Vi è capitato di sentir nominare la parola “resilienza” ultimamente? Che cos’è la resilienza? Per chi ancora non ne avesse sentito parlare si tratta della capacità di resistere e reagire alle difficoltà della vita, mettendo in atto svariate strategie. Fondamentalmente per noi esseri umani è una questione di atteggiamento mentale volto a ottimizzare e sfruttare anche i momenti peggiori trasformandoli in opportunità.
Alla base di tutto questo c’è una questione che non si può tralasciare, ossia che la resilienza è strettamente legata all’adattamento, utilizzando un termine caro a Darwin.
Prima di scrivere questo breve articolo mi sono chiesto se parlare di resilienza rispetto alle piante non fosse del tutto corretto. Mi sono anche detto, con una certa incredulità, che magari sarei stato uno tra i primi a fare un parallelismo di questo tipo. Ma poi dopo aver effettuato una ricerca bibliografica ho trovato due precedenti illustri in Italia che hanno utilizzato questo termine proprio associandolo al mondo vegetale.
Stefano Mancuso, in primis, nel suo libro “Verde Brillante” che parla di intelligenza delle piante (testo che moltissimo ho amato, grazie al mio amico Mauro per avermelo regalato). Parla di resilienza anche Annamaria Testa sul suo blog Nuovo e Utile con la presentazione del suddetto libro di Mancuso. Per usare sue parole: “Se sei radicato e non ti puoi muovere devi essere davvero resiliente”.
Scopro inoltre che il termine resilienza è stato usato per la prima volta in ambito botanico/biologico, negli anni 70, da Crawford Stanley Holling, ecologista canadese.
Sento dunque di poter applicare con libertà il termine resilienza anche al mondo vegetale, e di sostenere che le nostre amiche piante hanno molto da insegnarci rispetto a questo argomento.
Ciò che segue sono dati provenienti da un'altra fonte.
(* ===== verification/OrderChain.v ===== *)
(** * Blocks of the order module: proofs

    The depth books, the order store and the lists of identifiers agree at
    every block of a chain, the store on disk holds what the cache holds, so
    that a restarted node continues with the same books, and expired orders
    are closed.  A last section shows what the shared slice in the cleanup of
    a delisted product does. *)
From stdpp Require Import functions.
From S2P Require Import Prelude Decimal Denom Coins Bank CoinKeeper Token DecStr OrderBook Order OrderProps OrderRun OrderBlock.
#[local] Open Scope Z_scope.

(** ** What a computation has written *)

(** Keys that are not marked as updated are as before. *)
Record c_tracks (c c' : DiskCache) : Prop := {
  ct_updBooks : dc_updBooks c ⊆ dc_updBooks c';
  ct_updIds : dc_updIds c ⊆ dc_updIds c';
  ct_books : ∀ p, p ∉ dc_updBooks c' → dc_books c' !! p = dc_books c !! p;
  ct_ids : ∀ k, k ∉ dc_updIds c' → dc_ids c' !! k = dc_ids c !! k }.

#[global] Instance c_tracks_preorder : PreOrder c_tracks.
Proof.
  split; [by intros c; split|]. intros a b c [A1 A2 A3 A4] [B1 B2 B3 B4]. split.
  - set_solver.
  - set_solver.
  - intros p Hp. rewrite B3, A3; set_solver.
  - intros k Hk. rewrite B4, A4; set_solver.
Qed.

Record tracks {S} (s s' : OrderState S) : Prop := {
  tk_cache : c_tracks (os_cache s) (os_cache s');
  tk_pairs : os_pairs s' = os_pairs s;
  tk_params : os_params s' = os_params s }.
L’ Alyssum maritimum, profumatissima erbacea perenne tipica della flora mediterranea, è sempre stata una delle mie piante preferite. Così ho deciso di seminarla e di curarla in vaso, sul mio terrazzo esposto a sud, come se si trovasse in una nicchia riparata, tiepida e luminosa. In quell’angolo soleggiato si è trovata benissimo, regalando una fioritura ininterrotta ormai da molti mesi, nonostante la neve e le gelate notturne. Adattabilità, resilienza della pianta e buona fortuna mia sono stati gli ingredienti di questa buona riuscita floreale.
Se volessimo fare un esempio di resilienza possiamo pensare alla nostra capacità di rimanere a lungo in una condizione ambientale difficile, inquinata, rumorosa e ostile che ci crea molto stress e fatica. Noi siamo forniti di un paio di gambe e quando una condizione è intollerabile ci possiamo allontanare di gran lena, ma può capitare che per svariati motivi, pur tollerando a mala pena il disagio, siamo costretti a dover restare. A quel punto entra in gioco la resilienza. La capacità di resistere trovando piccole valvole di sfogo e persino di ribaltare la situazione a nostro vantaggio riuscendo a fare una vera e propria rivoluzione individuale. Noi esseri umani talvolta siamo proprio costretti a lottare per rimanere lì dove siamo, nel qui e ora, e dare il meglio di noi.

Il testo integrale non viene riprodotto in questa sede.